Worked his way through Georgia State University as an accountant and airline-ticket agent, graduating with a finance degree in 1969.
That same year, took a job as a credit analyst at North Carolina National Bank and began his long climb to the top. The bank was swallowed by a series of larger firms, eventually merging into Bank of America.
Reported to a new position in Florida less than 24 hours after being asked to run a string of bank branches in 1985.
Became Bank of America's chief operating officer in 1999, CEO in 2001 and chairman in 2005.
Anger over the Merrill Lynch takeover led shareholders to strip Lewis' chairman title in April 2009.
Divorced in 1978. Married his former boss's secretary two years later. They have two children from previous marriages.
His tenure was marked by several major acquisitions, including FleetBoston Financial Corp. in 2003 for $47 billion, credit card giant MBNA in 2005 for $35 billion, Countrywide Financial Corp. in 2008 for $4 billion, and Merrill Lynch in 2008 for $50 billion.
The Securities and Exchange Commission and New York's attorney general are investigating whether Lewis misled Bank of America shareholders before the Merrill Lynch acquisition. Merrill has paid out billions in bonuses to its staff that were allegedly not fully disclosed.
"Wherever I sent him, he always made money."

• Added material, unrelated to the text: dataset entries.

(* ===== verification/StatsUser.v ===== *)
(** * The statistics readers: basic04-pinning-maps/xdp_stats.c, basic03-map-counter/xdp_load_and_stats.c

    The tools poll the per-CPU statistics map that the XDP programs of Stats.v fill and
    print totals and rates.  They run on the system of Os.v; maps are read by its queries,
    whose answers are lists of numbers, two per [struct datarec].  [exit] is the left side
    of a sum.  What an uninitialised local holds is the parameter [junk]; reading outside an
    array is a fault.  The theorems: a reading is the sum over the CPUs and, composed with
    the recording programs, the number of packets and bytes counted since the map was
    created, whichever CPUs received them; a printed line is what was counted between two
    successive readings; polling gives back every descriptor it opens.  The tool counts the
    CPUs of the first range of the kernel's list only, so that this is said of machines whose
    CPUs are numbered without gaps; on others it overflows its array ([gap_overflows]). *)

From S2P Require Import Prelude Xdp Stats BpfProg Os Params RedirectUser LinkUser.
#[local] Open Scope Z_scope.
#[local] Open Scope prog_scope.

Definition BPF_MAP_TYPE_ARRAY : Z := 2.
Definition BPF_MAP_TYPE_PERCPU_ARRAY : Z := 6.
Definition NANOSEC_PER_SEC : Z := 1000000000.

Former Bank of America head Hugh McColl, who dispatched Lewis, once his deputy, across the country to oversee bank acquisitions. (CNN.com, Oct. 1, 2009)
"It is extraordinary that Lewis has remained this long under these circumstances."
Stephen Lerner, an official at the Service Employees International Union, on Lewis maintaining his CEO position after being stripped of his chairman's role. (TIME.com, Aug. 4, 2009)
"He's had a big target on his chest for the whole Merrill Lynch deal, and I can only imagine the emotional stress he's endured."
Alan Villalon, an analyst at First American Funds, after Lewis' announcement. (Associated Press, Sept. 30, 2009)
"I don't think those who know me would call me cold."
Disputing his reputation for being distant and introspective. (USA Today, Sept. 17, 2008)
"There is an easy solution to avoid the fee. Just become a customer."
On complaints following Bank of America's decision to increase its ATM fee from $2 to $3 in 2008. (The Myrtle Beach Sun-News, in South Carolina, March 9, 2008)
"Foreclosures are not good for anybody. It's the last thing any lender wants to do. It's the worst thing for a neighborhood."
(The Myrtle Beach Sun-News, March 9, 2008)
"I don't feel the need to be a dominant force through talking first or talking the most. That's not one of my needs."
(TIME, Jan. 28, 2008)
"Some will suggest that I am leaving under pressure or because of questions regarding the Merrill deal. I will simply say that this was my decision, and mine alone."
In his letter to bank staff announcing his retirement. (Wall Street Journal, Sept. 30, 2009)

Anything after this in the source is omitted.